Unite contest not a plot to undermine Corbyn - Gerard Coyne
The man hoping to unseat the leader of the UK's largest trade union has dismissed claims he is part of a plot to undermine Jeremy Corbyn.
Gerard Coyne, who is challenging Len McCluskey for the leadership of Unite, said his rival was "seeing plots all over the place".
He said Unite should not be focusing on "the extreme politics of the left".
Mr McCluskey claims a "cabal" of MPs are treating the leadership contest as a "proxy war" against Mr Corbyn.
But speaking on BBC Radio 4's Today programme, Mr Coyne, the union's West Midlands secretary, said: "Len is seeing plots all over the place and actually it is only him that has lost the plot in this election.
"He is rattled, he can see it slipping away from him, and he is lashing out with allegations about involvement in this campaign."
The battle for control of Unite, Labour's biggest donor, has become increasingly bitter, with insults and accusations traded between Mr McCluskey and Mr Coyne.
Fujitsu rep Ian Allinson completes the three-way line-up, and voting ends on 19 April.
Mr McCluskey is a key ally of Mr Corbyn, and has suggested the Labour leader should be given 15 months to turn around his party's performance in the polls.
Mr Coyne said he would offer no such "shelf life", but added that he had not supported Mr Corbyn's bid for the leadership, saying: "I would prefer the Labour Party to be able to form the next government."

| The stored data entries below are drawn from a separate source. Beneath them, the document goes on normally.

(* ===== verification/Tables.v ===== *)
(** * Tables of stored lists

    The transactions index and the set of unspent outputs keep, in a bucket,
    the gob text of a list under each key.  [table f name T] says that the
    bucket [name] of [f] stores the lists [T]; reading, writing and deleting a
    record are characterised by what they do to [T]. *)

From Stdlib Require Import Strings.Byte ZifyNat.
From stdpp Require Import base strings numbers gmap list.
From S2P Require Import Prelude Platform Concrete Utils Database ChainIndex.

(** [T] with the list of one key replaced. *)
Definition upd {A} (k : bytes) (l : list A) (T : bytes → list A) : bytes → list A :=
  λ k', if bool_decide (k' = k) then l else T k'.

Lemma upd_eq {A} k l (T : bytes → list A) : upd k l T k = l.
Proof. unfold upd. by rewrite bool_decide_eq_true_2. Qed.
Lemma upd_ne {A} k k' l (T : bytes → list A) : k' ≠ k → upd k l T k' = T k'.
Proof. intros Hk. unfold upd. by rewrite bool_decide_eq_false_2. Qed.

(** Nothing but the buckets [names] differs. *)
Definition only `{Bolt} (names : list string) (f f' : boltfile) : Prop :=
  dom f' = dom f ∧ ∀ name k, name ∉ names → bget f' name k = bget f name k.

Lemma only_refl `{Bolt} names f : only names f f.
Proof. by split. Qed.

Lemma only_trans `{Bolt} names f1 f2 f3 : only names f1 f2 → only names f2 f3 → only names f1 f3.
Proof. intros [D1 R1] [D2 R2]. split; [congruence|]. intros. by rewrite R2, R1. Qed.

Lemma only_weaken `{Bolt} names names' f f' : names ⊆ names' → only names f f' → only names' f f'.
Proof. intros Hn [D R]. split; [done|]. intros name k Hk. apply R. set_solver. Qed.

Lemma set_record_only_in `{Bolt} f name k o f' names :
  set_record f name k o f' → name ∈ names → only names f f'.
Proof.
  intros [Hd Hr] Hn. split; [done|]. intros name' k' Hn'. rewrite Hr.
  rewrite bool_decide_eq_false_2; [done|]. intros [-> _]. done.
Qed.

Section Tables.
Context `{BoltLaws} {A : Type} `{!Gob (list A)} `{!GobLaws (list A)}.
Implicit Types (f : boltfile) (name : string) (k : bytes) (l : list A) (T : bytes → list A).

(** What a record stands for; no record stands for the empty list. *)
Definition stores (o : option bytes) l : Prop :=
  match o with None => l = [] | Some d => gob_Decode d = Ret l end.

Definition table f name T : Prop := name ∈ dom f ∧ ∀ k, stores (bget f name k) (T k).

(** The list can be stored under the key. *)
Definition fits k l : Prop := ∀ d, gob_Encode l = Ret d → storable k d.

Lemma stores_encode l d : gob_Encode l = Ret d → stores (Some d) l.
Proof. intros E. by apply gob_roundtrip. Qed.

Lemma stores_decode (o : option bytes) l :
  stores o l → match o with None => Ret [] | Some d => gob_Decode d end = Ret l.
Proof. by destruct o; simpl; [|intros ->]. Qed.

Lemma table_ext f name T T' : (∀ k, T k = T' k) → table f name T → table f name T'.
Proof. intros HT [Hd Hs]. split; [done|]. intros k. rewrite <- HT. apply Hs. Qed.

Lemma table_upd f f' name k o l T :
  table f name T → set_record f name k o f' → stores o l → table f' name (upd k l T).
Proof.
  intros [Hd Hs] Hr Ho. split; [by rewrite (set_record_dom _ _ _ _ _ Hr)|]. intros k'.
  destruct (decide (k' = k)) as [->|Hk].
  - by rewrite upd_eq, (set_record_eq _ _ _ _ _ Hr).
  - rewrite upd_ne by done. rewrite (set_record_ne _ _ _ _ _ _ _ Hr) by auto. apply Hs.
Qed.

Lemma table_only f f' name name' T :
  table f name T → only_bucket name' f f' → name ≠ name' → table f' name T.
Proof.
  intros [Hd Hs] [Hd' Hr] Hn. split; [by rewrite Hd'|]. intros k. rewrite Hr by done. apply Hs.
Qed.

Lemma table_kept f f' name names T :
  table f name T → only names f f' → name ∉ names → table f' name T.
Proof.
  intros [Hd Hs] [Hd' Hr] Hn. split; [by rewrite Hd'|]. intros k. by rewrite Hr.
Qed.

(** An executable test for [fits]. *)
Definition fitsb k l : bool :=
  match gob_Encode l with
  | Ret d => bool_decide (k ≠ []) && (Z.of_nat (length k) <=? 32768)%Z
             && (Z.of_nat (length d) <=? 2 ^ 31 - 2)%Z
  | _ => true
  end.

Lemma fitsb_fits k l : fitsb k l = true → fits k l.
Proof.
  unfold fitsb. intros E d Ed. rewrite Ed in E.
  apply andb_prop in E as [[E1 E2]%andb_prop E3]. apply bool_decide_eq_true in E1.
  split_and!; [done|lia..].
Qed.

(** Storing a list, and removing one. *)
Lemma table_put f name k l T :
  table f name T → fits k l →
  ∃ d f', gob_Encode l = Ret d ∧ update_put name k d f = (Ret tt, f') ∧
          set_record f name k (Some d) f' ∧ table f' name (upd k l T).
Proof.
  intros Ht Hf. destruct (gob_total l) as [d Ed].
  destruct (update_put_spec f name k d) as (f' & Hp & Hr); [apply Ht|by apply Hf|].
  exists d, f'. split_and!; [done..|]. eapply table_upd; [done..|]. by apply stores_encode.
Qed.

Lemma table_delete f name k T :
  table f name T →
  ∃ f', update_delete name k f = (Ret tt, f') ∧ set_record f name k None f' ∧
        table f' name (upd k [] T).
Proof.
  intros Ht. destruct (update_delete_spec f name k) as (f' & Hp & Hr); [apply Ht|].
  exists f'. split_and!; [done..|]. by eapply table_upd.
Qed.

Lemma table_find f name k T :
  table f name T → ∃ o, view_find name k f = Ret o ∧ stores o (T k).
Proof. intros [Hd Hs]. eexists. split; [by apply view_find_spec|apply Hs]. Qed.

(** A bucket with no record stores empty lists. *)
Lemma table_empty f name : name ∈ dom f → (∀ k, bget f name k = None) → table f name (λ _, []).
Proof. intros Hd He. split; [done|]. intros k. by rewrite He. Qed.
End Tables.

(** Deleting a bucket and creating it again empties it. *)
Lemma recreate_spec `{BoltLaws} f name :
  name ∈ dom f →
  ∃ f', (_ ← DeleteBucket name; CreateBucket name) f = (Ret tt, f') ∧ only [name] f f' ∧
        ∀ k, bget f' name k = None.
Proof.
  intros [b E]%elem_of_dom. exists (<[name := b_empty]> (delete name f)).
  unfold mbind, st_bind, DeleteBucket, CreateBucket. rewrite E, lookup_delete_eq.
  split_and!; [done|split|].
  - rewrite dom_insert_L, dom_delete_L. apply elem_of_dom_2 in E. apply set_eq. intros name'.
    destruct (decide (name' = name)); set_solver.
  - intros name' k Hn. unfold bget. rewrite lookup_insert_ne, lookup_delete_ne; set_solver.
  - intros k. unfold bget. rewrite lookup_insert_eq. apply b_Get_empty.
Qed.

Lemma truncate_spec `{BoltLaws} f name :
  name ∈ dom f →
  ∃ f', Update (_ ← delete_bucket_if_exists name; CreateBucket name) f = (Ret tt, f') ∧
        only [name] f f' ∧ ∀ k, bget f' name k = None.
Proof.
  intros Hn. destruct (recreate_spec f name Hn) as (f' & Hr & Ho). exists f'. split; [|done].
  apply Update_Ret. apply st_bind_Ret in Hr as ([] & f1 & Hd & Hc). apply st_bind_Ret.
  exists tt, f1. split; [|done]. unfold delete_bucket_if_exists. by rewrite Hd.
Qed.

(** Tables of the concrete buckets, for the witnesses. *)
Section Concrete_tables.
Import MapBolt.
Context {A : Type} `{!Gob (list A)} `{!GobLaws (list A)}.

Lemma empty_table (f : boltfile) name :
  f !! name = Some (∅ : gmap bytes bytes) → table f name (λ _ : bytes, @nil A).
Proof.
  intros E. split; [by eapply elem_of_dom_2|]. intros k. rewrite (bget_lookup f name _ k E).
  cbn [b_Get map_bolt]. by case_bool_decide.
Qed.

Lemma single_table (f : boltfile) name k d (l : list A) :
  f !! name = Some ({[ k := d ]} : gmap bytes bytes) → k ≠ [] → gob_Decode d = Ret l →
  table f name (upd k l (λ _, [])).
Proof.
  intros E Hk Hd. split; [by eapply elem_of_dom_2|]. intros k'. rewrite (bget_lookup f name _ k' E).
  cbn [b_Get map_bolt]. unfold upd. destruct (decide (k' = k)) as [->|Hn].
  - rewrite bool_decide_eq_false_2, bool_decide_eq_true_2 by done. simpl. by rewrite lookup_singleton_eq.
  - rewrite (bool_decide_eq_false_2 (k' = k)) by done. case_bool_decide; [done|].
    by rewrite lookup_singleton_ne by congruence.
Qed.
End Concrete_tables.
(** C23: [Reindex] empties the two tables and records every block of the main
    chain, from the top down; it ends, with fuel for one round per block. *)
Theorem Reindex_spec `{!GobLaws Block} f db top bs fuel :
  opened f db → bget f blocksBucket (str "l") = Some top → top ≠ [] → path f top bs →
  transactionsBucket ∈ dom f → transactionsOutputsBucket ∈ dom f →
  length bs ≤ fuel → add_fits (mjoin (block_ops <$> bs)) (λ _, [], λ _, []) →
  ∃ f', ti_Reindex fuel db = (Ret tt, with_bc f' db) ∧
    index_rep f' (λ k, links_of k (mjoin (block_ops <$> bs)),
                  λ k, spent_of k (mjoin (block_ops <$> bs))) ∧ index_only f f'.
Proof.
  intros Ho Ht Hne Hp H1 H2 Hfuel Hf.
  destruct (ti_TruncateDB_spec f H1 H2) as (f1 & Hr1 & Hm1 & Hi1).
  assert (opened f1 (with_bc f1 db)) as Ho1.
  { eapply opened_with_bc; [done|]. rewrite (proj1 Hi1). apply Ho. }
  destruct (reindex_blocks_spec f1 _ top bs fuel _ Ho1 (path_index_only _ _ _ _ Hi1 Hp) Hfuel Hm1 Hf)
    as (f2 & Hr2 & [HL HS] & Hi2).
  exists f2. split_and!; [| |by eapply only_trans].
  - unfold ti_Reindex, mbind, st_bind, ask.
    change (GetTransactionsObject db) with (GetBlockchainObject db).
    rewrite (opened_object f db Ho), (on_bc_Ret _ f db tt f1 Ho Hr1).
    by rewrite (NewBlockchainIterator_top f1 (with_bc f1 db) top Ho1)
      by (done || by rewrite (proj2 Hi1) by set_solver).
  - split; (eapply table_ext; [|done]); intros k; apply (add_eff_all _ (λ _, [], λ _, [])).
Qed.

End IndexTables.

(** ** Witnesses

    A chain of one block with a coinbase and a transaction that spends its
    output, and empty tables. *)

Module IndexDemo.
Import MapBolt Codecs Demo.

Definition spent_codec : codec TransactionsIndexSpentOutputs :=
  codec_iso (codec_prod (codec_prod codec_Z codec_bytes) (codec_prod codec_Z codec_bytes))
    (λ o, ((so_OutInd o, so_TXWhereUsed o), (so_InInd o, so_BlockHash o)))
    (λ p, mkSpent p.1.1 p.1.2 p.2.1 p.2.2) (λ '(mkSpent _ _ _ _), eq_refl).
#[export] Instance spent_gob : Gob (list TransactionsIndexSpentOutputs) :=
  codec_gob (codec_list spent_codec).
#[export] Instance spent_gob_laws : GobLaws (list TransactionsIndexSpentOutputs) :=
  codec_gob_laws _.

Definition tx_base : Transaction :=
  mkTransaction [x11] [mkTXInput [] (-1) [] [x01]] [mkTXOutput (f64_of_Z 10) [x21]] 1.
Definition tx_pay : Transaction :=
  mkTransaction [x12] [mkTXInput [x11] 0 [x03] [x02]]
    [mkTXOutput (f64_of_Z 4) [x22]; mkTXOutput (f64_of_Z 6) [x21]] 2.
Definition blk_t : Block := mkBlock 0 [tx_base; tx_pay] [] [x02; x01] 0 0.
Lemma AddFromCanceled_pool f db txs l :
  opened f db → pool f txs → conflict_free txs → Forall tx_fits l → NoDup (tx_ID <$> l) →
  ∃ f' txs', AddFromCanceled l db = (Ret tt, with_bc f' db) ∧ pool f' txs' ∧ conflict_free txs' ∧
    only [pending] f f' ∧
    (∀ t, t ∈ txs' → t ∈ txs ∨ t ∈ l ∧ IsCoinbase t = false) ∧
    (∀ t, t ∈ txs → t ∈ txs' ∨ tx_ID t ∈ tx_ID <$> l) ∧
    (∀ t, t ∈ l → IsCoinbase t = false → t ∈ txs' ∨ rival (λ c, c ∈ txs ∨ c ∈ l) t).
Proof.
  unfold AddFromCanceled. induction l as [|tx l IH] in f, db, txs |- *; intros Ho Hp Hc Hfit Hnd; simpl.
  { exists f, txs. split_and!; [by rewrite with_bc_same|done|done|apply only_refl|..]; set_solver. }
  apply Forall_cons in Hfit as [Hfx Hfit]. csimpl in Hnd. apply NoDup_cons in Hnd as [Hni Hnd].
  destruct (IsCoinbase tx) eqn:Ec;
    [|destruct (pend_Add_cases f db txs tx Ho Hp Hfx)
        as [(c & Hin & (p & Hp1 & Hp2)%conflicts_with_spec & Ha)|(Hn & f1 & txs1 & Ha & Hp1 & Ho1 & Hw)]].
  - destruct (IH f db txs Ho Hp Hc Hfit Hnd) as (f' & txs' & Hr & ? & ? & ? & Hsub & Hkeep & Hall).
    exists f', txs'. split_and!; [done..| | |].
    + intros t Ht. destruct (Hsub t Ht) as [?|[? ?]]; [by left|right; split; [by right|done]].
    + intros t Ht. destruct (Hkeep t Ht); [by left|by right; right].
    + intros t [->|Ht]%elem_of_cons Hct; [congruence|].
      destruct (Hall t Ht Hct) as [?|Hr']; [by left|right].
      eapply rival_mono; [|exact Hr']. intros c [?|?]; [by left|by right; right].
  - destruct (IH f db txs Ho Hp Hc Hfit Hnd) as (f' & txs' & Hr & ? & ? & ? & Hsub & Hkeep & Hall).
    exists f', txs'. split_and!; [|done..| | |].
    + unfold mbind, st_bind, drop_err at 1. by rewrite Ha.
    + intros t Ht. destruct (Hsub t Ht) as [?|[? ?]]; [by left|right; split; [by right|done]].
    + intros t Ht. destruct (Hkeep t Ht); [by left|by right; right].
    + intros t [->|Ht]%elem_of_cons Hct.
      * destruct (decide (c = tx)) as [->|Hne]; [left; by destruct (Hkeep tx Hin)|].
        right. exists c, p. split; [by left|done].
      * destruct (Hall t Ht Hct) as [?|Hr']; [by left|right].
        eapply rival_mono; [|exact Hr']. intros c' [?|?]; [by left|by right; right].
  - destruct (IH f1 (with_bc f1 db) txs1) as (f' & txs' & Hr & ? & ? & ? & Hsub & Hkeep & Hall);
      [by eapply opened_only|done|by eapply conflict_free_with|done..|].
    exists f', txs'. split_and!; [|done..|by eapply only_trans| | |].
    + unfold mbind, st_bind. by rewrite (drop_err_Ret _ _ _ _ Ha).
    + intros t Ht. destruct (Hsub t Ht) as [[->|[? _]]%Hw|[? ?]];
        [right; by split; [left|]|by left|right; split; [by right|done]].
    + intros t Ht. destruct (decide (tx_ID t = tx_ID tx)) as [E|E]; [right; csimpl; rewrite E; left|].
      destruct (Hkeep t) as [?|?]; [apply Hw; auto|by left|right; by right].
    + intros t [->|Ht]%elem_of_cons Hct.
      * left. destruct (Hkeep tx) as [?|?]; [apply Hw; by left|done|done].
      * destruct (Hall t Ht Hct) as [?|Hr']; [by left|right].
        eapply rival_mono; [|exact Hr']. intros c' [[->|[? _]]%Hw|?]; [right; left|by left|by right; right].
Qed.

On Sunday Mr McCluskey told the Observer Mr Coyne's campaign was being "run by a cabal of West Midlands MPs who are trying to abuse Unite's democracy by fighting a proxy war against Corbyn".
He has also labelled his rival a "puppet" for the media and the "right wing of the Labour Party".
Mr Allinson, who calls himself the "grassroots socialist" candidate, said the resources being spent on Mr McCluskey and Mr Coyne's campaigns should instead be spent on fighting for Unite members' jobs.